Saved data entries
= Beginning of Section =

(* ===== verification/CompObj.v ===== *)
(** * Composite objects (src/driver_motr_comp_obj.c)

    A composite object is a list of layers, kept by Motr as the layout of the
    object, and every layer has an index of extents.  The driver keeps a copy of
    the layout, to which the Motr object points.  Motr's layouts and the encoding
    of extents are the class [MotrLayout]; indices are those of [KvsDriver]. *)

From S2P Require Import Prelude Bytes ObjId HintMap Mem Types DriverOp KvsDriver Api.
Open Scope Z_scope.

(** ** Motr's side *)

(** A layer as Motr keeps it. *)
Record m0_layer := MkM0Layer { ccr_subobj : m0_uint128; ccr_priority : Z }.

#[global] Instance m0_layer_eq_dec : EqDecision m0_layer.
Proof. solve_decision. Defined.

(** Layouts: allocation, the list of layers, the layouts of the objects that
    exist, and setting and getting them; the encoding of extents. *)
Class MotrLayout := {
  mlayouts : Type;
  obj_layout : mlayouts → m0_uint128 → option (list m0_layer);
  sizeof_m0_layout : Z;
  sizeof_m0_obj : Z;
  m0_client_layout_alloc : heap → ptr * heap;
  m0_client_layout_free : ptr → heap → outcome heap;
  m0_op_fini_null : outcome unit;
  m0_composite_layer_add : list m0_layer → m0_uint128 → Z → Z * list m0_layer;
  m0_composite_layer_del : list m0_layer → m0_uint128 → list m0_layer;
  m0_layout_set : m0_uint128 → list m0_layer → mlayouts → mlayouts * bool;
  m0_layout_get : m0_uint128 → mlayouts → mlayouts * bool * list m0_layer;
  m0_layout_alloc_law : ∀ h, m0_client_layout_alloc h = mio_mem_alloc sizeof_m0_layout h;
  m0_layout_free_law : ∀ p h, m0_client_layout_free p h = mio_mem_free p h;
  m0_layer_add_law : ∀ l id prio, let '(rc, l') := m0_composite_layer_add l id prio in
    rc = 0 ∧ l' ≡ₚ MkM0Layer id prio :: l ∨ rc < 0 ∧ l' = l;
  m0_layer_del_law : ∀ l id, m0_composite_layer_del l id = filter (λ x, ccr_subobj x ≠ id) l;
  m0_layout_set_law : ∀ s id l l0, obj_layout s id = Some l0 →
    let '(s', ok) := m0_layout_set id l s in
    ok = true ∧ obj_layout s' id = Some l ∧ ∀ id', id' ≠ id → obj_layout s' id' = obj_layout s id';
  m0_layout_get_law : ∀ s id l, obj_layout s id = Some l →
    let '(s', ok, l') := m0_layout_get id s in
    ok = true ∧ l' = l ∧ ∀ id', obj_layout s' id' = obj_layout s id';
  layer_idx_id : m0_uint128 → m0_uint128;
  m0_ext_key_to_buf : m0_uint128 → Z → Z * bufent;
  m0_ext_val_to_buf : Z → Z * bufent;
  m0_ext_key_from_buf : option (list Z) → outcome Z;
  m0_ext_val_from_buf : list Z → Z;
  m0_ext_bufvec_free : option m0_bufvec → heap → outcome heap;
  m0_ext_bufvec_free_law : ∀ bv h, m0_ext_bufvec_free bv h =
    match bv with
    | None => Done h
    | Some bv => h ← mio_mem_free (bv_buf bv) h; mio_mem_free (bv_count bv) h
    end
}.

= End of Section =
= Beginning of Section =

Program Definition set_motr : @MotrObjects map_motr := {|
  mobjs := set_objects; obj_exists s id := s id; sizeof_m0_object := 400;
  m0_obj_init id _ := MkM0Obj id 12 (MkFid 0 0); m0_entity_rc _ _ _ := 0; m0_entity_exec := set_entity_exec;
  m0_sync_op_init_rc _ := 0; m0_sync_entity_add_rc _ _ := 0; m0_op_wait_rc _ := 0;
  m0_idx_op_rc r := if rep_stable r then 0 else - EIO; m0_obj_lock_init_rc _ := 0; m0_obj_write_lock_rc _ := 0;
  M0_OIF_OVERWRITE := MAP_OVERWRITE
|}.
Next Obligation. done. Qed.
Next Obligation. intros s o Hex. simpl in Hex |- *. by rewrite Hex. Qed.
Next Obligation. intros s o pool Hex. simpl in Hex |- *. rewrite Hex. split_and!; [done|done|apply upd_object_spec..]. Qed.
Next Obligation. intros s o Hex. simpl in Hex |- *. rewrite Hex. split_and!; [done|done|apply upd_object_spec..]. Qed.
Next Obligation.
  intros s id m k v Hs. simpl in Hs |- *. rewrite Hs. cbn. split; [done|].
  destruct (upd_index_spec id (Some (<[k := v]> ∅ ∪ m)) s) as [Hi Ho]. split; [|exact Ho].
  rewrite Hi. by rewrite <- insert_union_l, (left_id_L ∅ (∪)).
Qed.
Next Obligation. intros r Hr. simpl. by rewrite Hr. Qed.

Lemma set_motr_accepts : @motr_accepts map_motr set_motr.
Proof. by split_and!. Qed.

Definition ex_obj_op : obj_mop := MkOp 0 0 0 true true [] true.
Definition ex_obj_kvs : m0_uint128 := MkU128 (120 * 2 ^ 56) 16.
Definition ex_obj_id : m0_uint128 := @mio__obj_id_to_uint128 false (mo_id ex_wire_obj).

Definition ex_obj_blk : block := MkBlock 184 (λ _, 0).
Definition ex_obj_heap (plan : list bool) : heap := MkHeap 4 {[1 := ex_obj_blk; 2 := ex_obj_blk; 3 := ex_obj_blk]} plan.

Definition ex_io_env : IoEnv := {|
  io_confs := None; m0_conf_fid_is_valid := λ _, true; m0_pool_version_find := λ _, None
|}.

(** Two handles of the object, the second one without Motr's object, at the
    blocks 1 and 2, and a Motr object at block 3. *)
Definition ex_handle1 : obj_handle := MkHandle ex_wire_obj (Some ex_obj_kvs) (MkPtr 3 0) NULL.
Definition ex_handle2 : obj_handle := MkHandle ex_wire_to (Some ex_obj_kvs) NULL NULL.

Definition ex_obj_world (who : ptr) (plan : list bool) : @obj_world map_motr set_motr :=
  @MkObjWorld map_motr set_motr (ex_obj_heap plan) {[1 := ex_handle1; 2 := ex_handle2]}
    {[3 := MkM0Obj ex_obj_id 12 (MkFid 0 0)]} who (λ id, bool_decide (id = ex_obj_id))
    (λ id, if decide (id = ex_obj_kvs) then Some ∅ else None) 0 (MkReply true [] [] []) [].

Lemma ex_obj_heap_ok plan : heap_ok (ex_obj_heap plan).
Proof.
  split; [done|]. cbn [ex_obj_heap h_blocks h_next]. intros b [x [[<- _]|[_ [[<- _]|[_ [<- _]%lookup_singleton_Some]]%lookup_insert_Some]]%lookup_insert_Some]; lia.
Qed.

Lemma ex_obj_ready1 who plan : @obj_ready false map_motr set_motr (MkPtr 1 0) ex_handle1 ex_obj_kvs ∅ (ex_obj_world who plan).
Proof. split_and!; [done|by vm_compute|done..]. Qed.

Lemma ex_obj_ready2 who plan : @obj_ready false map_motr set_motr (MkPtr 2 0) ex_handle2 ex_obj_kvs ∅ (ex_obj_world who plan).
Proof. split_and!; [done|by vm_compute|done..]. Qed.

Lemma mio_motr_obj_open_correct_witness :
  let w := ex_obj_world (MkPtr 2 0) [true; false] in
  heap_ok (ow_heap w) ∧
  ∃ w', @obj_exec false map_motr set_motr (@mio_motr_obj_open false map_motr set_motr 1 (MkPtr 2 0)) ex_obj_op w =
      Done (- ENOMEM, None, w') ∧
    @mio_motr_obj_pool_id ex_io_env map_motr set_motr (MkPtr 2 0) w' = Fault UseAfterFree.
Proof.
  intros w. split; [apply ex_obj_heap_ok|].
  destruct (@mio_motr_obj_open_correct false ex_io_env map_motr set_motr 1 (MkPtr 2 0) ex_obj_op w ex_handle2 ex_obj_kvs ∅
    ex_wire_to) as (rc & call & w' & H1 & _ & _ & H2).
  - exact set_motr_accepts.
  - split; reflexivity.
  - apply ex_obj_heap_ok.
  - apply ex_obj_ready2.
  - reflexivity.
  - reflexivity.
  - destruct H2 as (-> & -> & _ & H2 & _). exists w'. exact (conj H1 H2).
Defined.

= End of Section =

ACTIVITY:
Return the span of lines in the data above that opens at the line with "Record m0_layer := MkM0Layer" and closes at the line with "m0_client_layout_alloc : heap → ptr * heap;", exactly, ends included, nothing else.

TASK OUTPUT:
Record m0_layer := MkM0Layer { ccr_subobj : m0_uint128; ccr_priority : Z }.

#[global] Instance m0_layer_eq_dec : EqDecision m0_layer.
Proof. solve_decision. Defined.

(** Layouts: allocation, the list of layers, the layouts of the objects that
    exist, and setting and getting them; the encoding of extents. *)
Class MotrLayout := {
  mlayouts : Type;
  obj_layout : mlayouts → m0_uint128 → option (list m0_layer);
  sizeof_m0_layout : Z;
  sizeof_m0_obj : Z;
  m0_client_layout_alloc : heap → ptr * heap;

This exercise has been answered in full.